12.03.2010, ladyverd.com El corcho es un material 100% natural, renovable, reciclable y biodegradable, que se obtiene mediante métodos de recogida no invasivos con el medioambiente: el alcornoque (quercus suber), el árbol del que se extrae, vive de 250 a 300 años. Para extraer el corcho, su corteza exterior se retira a mano cada nueve o doce años aproximadamente mediante un proceso completamente inocuo para el árbol.
La extracción del corcho constituye una fuente de ingresos para miles de familias que han estado realizando este trabajo durante generaciones.
La combinación de las propiedades del corcho es lo que le hace incomparable a cualquier otro material, ya sea natural o artificial: su ligereza, resistencia, elasticidad, impermeabilidad, resistencia al fuego en su estado natural, su baja conductividad, su durabilidad… El corcho no solamente es la mejor opción para los tapones de bebidas (sus alternativas artificiales no son biodegradables, su producción emite hasta 24 veces más gases de efecto invernadero y requiere 10 veces más energía), sino que también se utiliza para la producción de suelos y paneles acústicos, accesorios, etc.

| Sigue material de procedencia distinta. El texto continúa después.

(* ===== verification/DbTheorems.v ===== *)
(** * LevelDB: the properties of the tables in memory and of the write path *)

From S2P Require Import Prelude.
From S2P Require Import Bytes.
From S2P Require Import Coding.
From S2P Require Import Comparator.
From S2P Require Import DbFormat.
From S2P Require Import Arena.
From S2P Require Import SkipList.
From S2P Require Import SkipListSpec.
From S2P Require Import Log.
From S2P Require Import LogSpec.
From S2P Require Import WriteBatch.
From S2P Require Import MemTable.
From S2P Require Import MemTableSpec.
From S2P Require Import DbImpl.
From S2P Require Import DbImplSpec.
From S2P Require Import LevelTheorems.
From stdpp Require Import base tactics numbers list gmap sorting strings.
From Stdlib Require Import Ascii ZArith Lia.

Open Scope Z_scope.

(** ** The skip list sorts *)

Section sorts.
Context {Key : Type} (valid : Key -> Prop) (order : Key -> Key -> Z) `{!ThreeWay order}.
Context (compare_ : Key -> Key -> outcome Z).
Context (compare_valid : forall k l, valid k -> valid l -> compare_ k l = Ok (order k l)).
Context (base : nat -> Z) (Hbase : forall b, base b mod 8 = 0).

Fixpoint insert_all (ks : list Key) (sl : SkipList Key) (a : Arena) : outcome (SkipList Key * Arena) :=
  match ks with
  | [] => Ok (sl, a)
  | k :: ks' => '(sl, a) ← SkipList.Insert compare_ base sl k a; insert_all ks' sl a
  end.

(** [for (iter.SeekToFirst(); iter.Valid(); iter.Next())]. *)
Fixpoint walk (sl : SkipList Key) (fuel : nat) (it : option nat) : outcome (list Key) :=
  match fuel with
  | O => NoFuel
  | S fuel' =>
      if bool_decide (is_Some it) then
        k ← Iterator_key sl it;
        it' ← Iterator_Next sl it;
        ks ← walk sl fuel' it';
        Ok (k :: ks)
      else Ok []
  end.

Definition sorted_list (ks : list Key) : outcome (list Key) :=
  match ks with
  | [] => Ok []
  | any :: _ =>
      '(sl, a) ← SkipList_new base any Arena_new;
      '(sl, _) ← insert_all ks sl a;
      it ← Iterator_SeekToFirst sl;
      walk sl (S (length ks)) it
  end.

Lemma sorted_place ks target :
  sorted_keys order ks -> exists k1 k2, ks = k1 ++ k2 /\ splits order target k1 k2.
Proof.
  intros Hs. induction Hs as [|k ks Hs (k1 & k2 & -> & H1 & H2) Hk]; [by exists [], []; repeat split; intros ? ?%elem_of_nil|].
  destruct (Z.lt_ge_cases (order k target) 0) as [Hlt|Hge].
  - exists (k :: k1), k2. split; [done|]. split; [|done]. intros l [->|Hl]%elem_of_cons; auto.
  - exists [], (k :: k1 ++ k2). split; [done|]. split; [by intros ? ?%elem_of_nil|].
    intros l [->|Hl]%elem_of_cons; [done|]. apply cmp_le_ge. apply cmp_le_ge in Hge.
    pose proof (proj1 (Forall_forall _ _) Hk l Hl) as Hkl. apply Z.lt_le_incl. by eapply cmp_le_lt_trans.
Qed.

Lemma insert_all_ok ks : forall sl a rs ls,
  sl_repr valid order sl ls -> arena_ok a rs -> Forall valid ks ->
  ForallOrdPairs (fun k l => order k l <> 0) ks -> (forall k l, k ∈ ks -> l ∈ ls -> order k l <> 0) ->
  exists sl' a' ls', insert_all ks sl a = Ok (sl', a') /\ sl_repr valid order sl' ls' /\ ls' ≡ₚ ks ++ ls.
Proof.
  induction ks as [|k ks IH]; intros sl a rs ls Hsl Ha Hv Hd Hne; [by exists sl, a, ls|].
  apply Forall_cons in Hv as [Hk Hv]. inversion_clear Hd as [|? ? Hkd Hd'].
  pose proof Hsl as [ids Hok]. destruct (sorted_place ls k (so_sorted _ _ _ _ _ Hok)) as (k1 & k2 & -> & H1 & H2).
  destruct (Insert_ok valid order compare_ compare_valid base Hbase sl k1 k2 k a rs Hsl Hk H1) as (sl1 & a1 & r & E & Hsl1 & Ha1);
    [|done|].
  { intros l Hl. specialize (H2 l Hl). apply cmp_lt_gt. specialize (Hne k l ltac:(left) ltac:(apply elem_of_app; auto)).
    destruct (Z.eq_dec (order l k) 0) as [E0|]; [|lia]. by apply (cmp_eq_sym l k) in E0. }
  cbn [insert_all]. rewrite E. cbn [mbind outcome_bind].
  destruct (IH sl1 a1 _ _ Hsl1 Ha1 Hv Hd') as (sl' & a' & ls' & -> & Hr & Hp).
  - intros k' l Hk' Hl. rewrite elem_of_app, elem_of_cons in Hl. destruct Hl as [Hl|[->|Hl]].
    + apply Hne; [by right|apply elem_of_app; auto].
    + intros E0. apply (proj1 (Forall_forall _ _) Hkd k' Hk'). by apply cmp_eq_sym.
    + apply Hne; [by right|apply elem_of_app; auto].
  - exists sl', a', ls'. split_and!; [done..|]. rewrite Hp. by rewrite <- !Permutation_middle.
Qed.

Lemma walk_sorted sl ks it n fuel :
  iter_at valid order sl ks it n -> (length ks < n + fuel)%nat -> walk sl fuel it = Ok (drop n ks).
Proof.
  revert it n. induction fuel as [|fuel IH]; intros it n Hit Hf; [destruct Hit as (? & ? & ? & ?); lia|].
  cbn [walk]. pose proof (iter_at_valid valid order _ _ _ _ Hit) as Hv. destruct (decide (n < length ks)%nat) as [Hn|Hn].
  - rewrite bool_decide_eq_true_2 by by apply Hv.
    destruct (lookup_lt_is_Some_2 ks n Hn) as [k Hk]. rewrite (Iterator_key_ok valid order _ _ _ _ k Hit Hk).
    cbn [mbind outcome_bind]. destruct (Iterator_Next_ok valid order _ _ _ _ Hit Hn) as (it' & -> & Hit').
    cbn [mbind outcome_bind]. rewrite (IH _ _ Hit') by lia. cbn [mbind outcome_bind].
    symmetry. f_equal. by apply drop_S.
  - rewrite bool_decide_eq_false_2 by (intros ?%Hv; lia). by rewrite drop_ge by lia.
Qed.

(** C15: keys inserted in a skip list in any order, whatever heights the
    generator gives the nodes, are visited by an iterator in ascending order,
    each once. *)
Theorem skiplist_sorts (ks : list Key) :
  Forall valid ks -> ForallOrdPairs (fun k l => order k l <> 0) ks ->
  exists sorted, sorted_list ks = Ok sorted /\ sorted ≡ₚ ks /\ StronglySorted (fun k l => order k l < 0) sorted.
Proof.
  intros Hv Hd. unfold sorted_list. destruct ks as [|any ks0] eqn:Eks; [by exists []; repeat constructor|].
  rewrite <- Eks in *.
  destruct (SkipList_new_ok valid order base Hbase any Arena_new [] Arena_new_ok) as (sl & a & r & -> & Hsl & Ha).
  cbn [mbind outcome_bind].
  destruct (insert_all_ok ks sl a _ [] Hsl Ha Hv Hd) as (sl' & a' & ls & -> & Hr & Hp); [by intros ? ? ? ?%elem_of_nil|].
  cbn [mbind outcome_bind]. destruct (Iterator_SeekToFirst_ok valid order _ _ Hr) as (it & -> & Hit). cbn [mbind outcome_bind].
  rewrite app_nil_r in Hp. exists ls. split; [|split; [done|]].
  - rewrite (walk_sorted _ _ _ _ _ Hit); [done|]. rewrite Hp. lia.
  - destruct Hr as [ids Hok]. apply (so_sorted _ _ _ _ _ Hok).
Qed.
End sorts.

Lemma skiplist_sorts_witness :
  exists sorted, sorted_list (fun k l => Ok (k - l)) (fun _ => 0) [30; 10; 50; 20; 40] = Ok sorted /\
    sorted ≡ₚ [30; 10; 50; 20; 40] /\ StronglySorted (fun k l => k - l < 0) sorted.
Proof.
  assert (Ht : ThreeWay (fun k l : Z => k - l)) by (split; intros; lia).
  apply (skiplist_sorts (fun _ => True) (fun k l => k - l)); [done|done| |].
  - by repeat constructor.
  - repeat constructor; lia.
Defined.

Example skiplist_sorts_five : sorted_list (fun k l => Ok (k - l)) (fun _ => 0) [30; 10; 50; 20; 40] = Ok [10; 20; 30; 40; 50].
Proof. vm_compute. reflexivity. Qed.

(** ** The memory table *)

Section memtable.
Context {platform : Platform} {C : Type} `{Comparator C} (c : C) `{!ComparatorLaws C c}.
Context (base : nat -> Z) (Hbase : forall b, base b mod 8 = 0).

(** Batches with the sequence numbers from [s] on. *)
Fixpoint insert_batches (s : Z) (gs : list (list update)) (m : MemTable) : outcome MemTable :=
  match gs with
  | [] => Ok m
  | us :: gs' =>
      '(_, m) ← InsertInto (mkInternalKeyComparator c) base (mkWriteBatch (batch_bytes s us)) m;
      insert_batches (s + lengthZ us) gs' m
  end.

Lemma insert_batches_ok gs : forall s m ws,
  mem_repr c m ws -> Forall (fun w => w_seq w < s) ws -> 0 <= s -> s + lengthZ (concat gs) <= 2 ^ 56 ->
  Forall (update_valid c) (concat gs) -> Forall (fun us => lengthZ us < 2 ^ 31) gs ->
  exists m', insert_batches s gs m = Ok m' /\ mem_repr c m' (ws ++ writes_of s (concat gs)).
Proof.
  induction gs as [|us gs IH]; intros s m ws Hm Hw Hs Hmax Hv Hsz; cbn [insert_batches concat] in *.
  { exists m. by rewrite app_nil_r. }
  apply Forall_app in Hv as [Hvu Hv]. apply Forall_cons in Hsz as [Hus Hsz]. rewrite lengthZ_app in Hmax.
  pose proof (lengthZ_nonneg us). pose proof (lengthZ_nonneg (concat gs)).
  destruct (InsertInto_ok c base Hbase us m ws s Hm Hw Hs ltac:(lia) Hus Hvu) as (m1 & -> & Hm1 & _).
  cbn [mbind outcome_bind].
  destruct (IH (s + lengthZ us) m1 _ Hm1) as (m' & -> & Hm'); [|lia..|done|done|].
  - apply Forall_app. split; [eapply Forall_impl; [exact Hw|]; intros w; cbn; lia|].
    apply Forall_forall. intros w Hin. apply writes_of_seq in Hin. lia.
  - exists m'. by rewrite writes_of_app, app_assoc.
Qed.

(** C14: a memory table that was given batches of updates answers, for every key
    and every snapshot, what a map answers after the updates up to the
    snapshot: the value, a deletion, or that it has nothing for the key. *)
Theorem memtable_is_a_versioned_map s0 gs u s :
  (forall a b, key_valid (c := c) a -> key_valid (c := c) b -> key_order (c := c) a b = 0 -> a = b) ->
  0 <= s0 -> s0 + lengthZ (concat gs) <= 2 ^ 56 ->
  Forall (update_valid c) (concat gs) -> Forall (fun us => lengthZ us < 2 ^ 31) gs ->
  key_valid (c := c) u -> lengthZ u + 8 < 2 ^ 32 -> sequence_ok s ->
  exists m, (m ← MemTable_new base; insert_batches s0 gs m) = Ok m /\
    (key ← LookupKey_new u s; MemTable_Get (mkInternalKeyComparator c) m key) =
      Ok (result_in (contents_of (takeZ (s + 1 - s0) (concat gs))) u).
Proof.
  intros Heq Hs0 Hmax Hv Hsz Hu Hl Hs. destruct (LookupKey_new_ok u s Hs Hl) as (key & Ek & _).
  destruct (MemTable_new_ok c base Hbase) as (m & -> & Hm & _). cbn [mbind outcome_bind].
  destruct (insert_batches_ok gs s0 m [] Hm) as (m' & E & Hm'); [constructor|done..|].
  exists m'. split; [done|]. rewrite Ek. by eapply MemTable_Get_history.
Qed.
End memtable.

#[local] Instance x86 : Platform := true.

Lemma bytewise_order_eq (a b : bytes) :
  key_valid (c := BytewiseComparator) a -> key_valid (c := BytewiseComparator) b ->
  key_order (c := BytewiseComparator) a b = 0 -> a = b.
Proof. intros _ _. apply lex_eq. Qed.

Lemma memtable_is_a_versioned_map_witness :
  exists m, (m ← MemTable_new (fun _ => 0);
      insert_batches BytewiseComparator (fun _ => 0) 1
        [[UPut (str "k") (str "1"); UPut (str "l") (str "2")]; [UDelete (str "k")]; [UPut (str "k") (str "3")]] m) = Ok m /\
    (key ← LookupKey_new (str "k") 2; MemTable_Get (mkInternalKeyComparator BytewiseComparator) m key) =
      Ok (Value_of (str "1")).
Proof.
  apply (memtable_is_a_versioned_map BytewiseComparator (fun _ => 0) (fun _ => eq_refl) 1
    [[UPut (str "k") (str "1"); UPut (str "l") (str "2")]; [UDelete (str "k")]; [UPut (str "k") (str "3")]] (str "k") 2);
    [exact bytewise_order_eq|done|done|..|done|done|by split].
  - cbn [concat app]. repeat constructor; done.
  - repeat constructor; done.
Defined.

(** ** The write path *)

#[export] Instance memory_log_files : LogFiles memory_file := {
  Sync f := (true, f);
  NewLogFile _ := Some (in_memory [])
}.
#[export, refine] Instance memory_reliable_log : ReliableLog memory_file := {}.
Proof. all: [> eauto | by intros n f [= <-] ]. Defined.

Section write_path.
Context {platform : Platform} (base : nat -> Z) (Hbase : forall b, base b mod 8 = 0) (addr : bytes -> Z).
Context {F : Type} `{ReliableLog F} (o : Options) (capacity : Z).
Notation c := BytewiseComparator.
Notation icmp := (mkInternalKeyComparator c).
Implicit Types db : DBImpl F.

(** C13: the writer at the front of the queue writes the batches of itself and
    of writers that follow it, in the order of the queue, as one record of the
    log and with consecutive sequence numbers in the memory table; that never
    fails, and the writers it wakes are exactly those whose batches it wrote. *)
Theorem group_commit db0 h0 db h ws upds :
  opened c base addr db0 h0 -> db_run c base addr o capacity (db0, h0) (db, h) ->
  Forall2 is_writer ws upds -> (exists w ws', ws = w :: ws' /\ is_Some (bw_batch w)) ->
  Forall (update_valid c) (concat upds) -> lengthZ (concat upds) < 2 ^ 31 -> lengthZ h + lengthZ (concat upds) < 2 ^ 56 ->
  exists n db', let added := concat (take n upds) in
    Write_front icmp base addr Status_ok ws db = Ok (Status_ok, n, db') /\ (1 <= n <= length ws)%nat /\
    last_sequence_ db' = lengthZ (h ++ added) /\
    exists rs, log_holds (db_log db) rs /\ log_holds (db_log db') (rs ++ [batch_bytes (1 + lengthZ h) added]) /\
      exists s ws0, mem_repr c (db_mem db) (writes_of s ws0) /\ mem_repr c (db_mem db') (writes_of s (ws0 ++ added)).
Proof.
  intros Hop Hrun Hq Hfront Hval H31 H56.
  apply (opened_inv c base Hbase) in Hop.
  destruct (run_inv c base Hbase addr o capacity (db0, h0) (db, h) _ _ _ Hrun Hop) as (filed & mid & gs & Hinv). cbn [fst snd] in Hinv.
  pose proof Hinv as [Hh Hok Hlog [s Ht] _].
  pose proof Hq as Hq0. pose proof Hfront as (first & queue & -> & Hsome).
  apply Forall2_cons_inv_l in Hq0 as (us & upd & Hf & Hq' & ->).
  cbn [concat] in *. rewrite (lengthZ_app us) in H31, H56. rewrite Hh in H56.
  destruct (Write_front_ok c base Hbase addr db filed mid (concat gs) _ s first queue us upd Hok Hlog Ht Hf Hsome Hq' Hval H31)
    as (m & db' & Hm & E & Hok' & Hlog' & _); [lia|].
  rewrite (dk_last _ _ _ _ _ Hok), <- Hh in Hlog'.
  exists (S m), db'. cbn [take concat length]. split; [done|]. split; [lia|]. split.
  - by rewrite (dk_last _ _ _ _ _ Hok'), Hh, <- !app_assoc.
  - eexists. split; [done|]. split; [done|]. do 2 eexists. split; [apply Hok|apply Hok'].
Qed.


End write_path.

(** *** A database in memory *)

Definition put_batch (kvs : list (bytes * bytes)) : list update := (fun kv => UPut kv.1 kv.2) <$> kvs.

Definition fresh_db : outcome (DBImpl memory_file) :=
  m ← MemTable_new (fun _ => 0);
  Ok (mkDBImpl (Ref m) None (Writer_new (fun _ => 0) (in_memory [])) 3 WriteBatch_new Status_ok 0 4 0).

Definition two_writers : list BatchWriter :=
  [mkBatchWriter (Some (mkWriteBatch (batch_bytes 0 [UPut (str "k") (str "1")]))) true;
   mkBatchWriter (Some (mkWriteBatch (batch_bytes 0 [UDelete (str "k"); UPut (str "l") (str "2")]))) false].
Definition two_updates : list (list update) :=
  [[UPut (str "k") (str "1")]; [UDelete (str "k"); UPut (str "l") (str "2")]].

Definition Write_two (db : DBImpl memory_file) : outcome (Status * nat * DBImpl memory_file) :=
  Write_front (mkInternalKeyComparator BytewiseComparator) (fun _ => 0) (fun _ => 0) Status_ok two_writers db.

Definition two_written : outcome (DBImpl memory_file) :=
  db ← fresh_db; '(_, _, db) ← Write_two db; Ok db.

(** Definitions of closed databases by evaluation. *)
Definition db_empty : DBImpl memory_file :=
  Eval vm_compute in match fresh_db with Ok db => db | _ => mkDBImpl (mkMemTable 0 Arena_new (mkSkipList [] 0 (Random_new 0))) None
    (Writer_new (fun _ => 0) (in_memory [])) 3 WriteBatch_new Status_ok 0 4 0 end.
Definition db_two : DBImpl memory_file :=
  Eval vm_compute in match two_written with Ok db => db | _ => db_empty end.

Lemma db_empty_opened : opened BytewiseComparator (fun _ => 0) (fun _ => 0) db_empty [].
Proof.
  split; [|done| |vm_compute; reflexivity|done|done|constructor].
  - eexists. split; [vm_compute; reflexivity|reflexivity].
  - exists (in_memory []). split; [done|]. vm_compute. reflexivity.
Qed.

Lemma db_two_written :
  group_write BytewiseComparator (fun _ => 0) (fun _ => 0) db_empty [] two_writers two_updates 2 db_two.
Proof.
  split; [|eauto|repeat constructor; done|done|done|vm_compute; reflexivity].
  repeat constructor; unfold is_writer; cbn [bw_batch]; eauto.
Qed.


Lemma group_commit_witness :
  exists n db', Write_two db_empty = Ok (Status_ok, n, db') /\ (1 <= n <= 2)%nat /\
    last_sequence_ db' = lengthZ (concat (take n two_updates)).
Proof.
  pose proof db_two_written as [Hq Hf Hv _ _ _].
  destruct (group_commit (fun _ => 0) (fun _ => eq_refl) (fun _ => 0) (mkOptions 4194304 false) 0 db_empty [] db_empty []
    two_writers two_updates db_empty_opened (rtc_refl _ _) Hq Hf Hv) as (n & db' & E & Hn & Hs & _); [done|done|].
  exists n, db'. split; [exact E|]. split; [exact Hn|exact Hs].
Defined.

¿Alguna vez te has preguntado de dónde proviene el cuero de tus botas, tu bolso o tu monedero? Ese material tan agradable al tacto y a la vista fue antes la piel de un animal. Muchas veces, atraídos por el lujo, anteponemos nuestros gustos personales a la ética a la hora de elegir un producto. Ahora, gracias al corcho, podemos evitar la pérdida inútil de vidas de animales sin renunciar al lujo de una textura suave, de un material resistente, sencillo de limpiar, que no decolora y que resulta muy beneficioso para el medioambiente.
Cortado en finas láminas, el corcho forma un tejido muy similar a la piel, pero más ligero. Mediante un sencillo proceso en el que se utilizan agua y jabón para limpiar la superficie en caso de que sea necesario, gracias a las sustancias cerosas de las células del corcho no se necesita aplicar ningún producto adicional.
Un ejemplo de accesorios que pueden realizarse con este material lo presenta la empresa estadounidense Corx, que comercializa bolsos y accesorios de corcho. Los productos de Corx se producen a mano en pequeños talleres cercanos a las localidades de extracción de corcho, en Portugal.
La organización Cork ReHarvest, nacida en 2008, pretende llamar la atención en EEUU y Canadá sobre la importancia de mantener la industria del corcho para salvaguardar los alcornocales del mediterráneo no como reliquia del pasado, sino como un tesoro de la biodiversidad del planeta.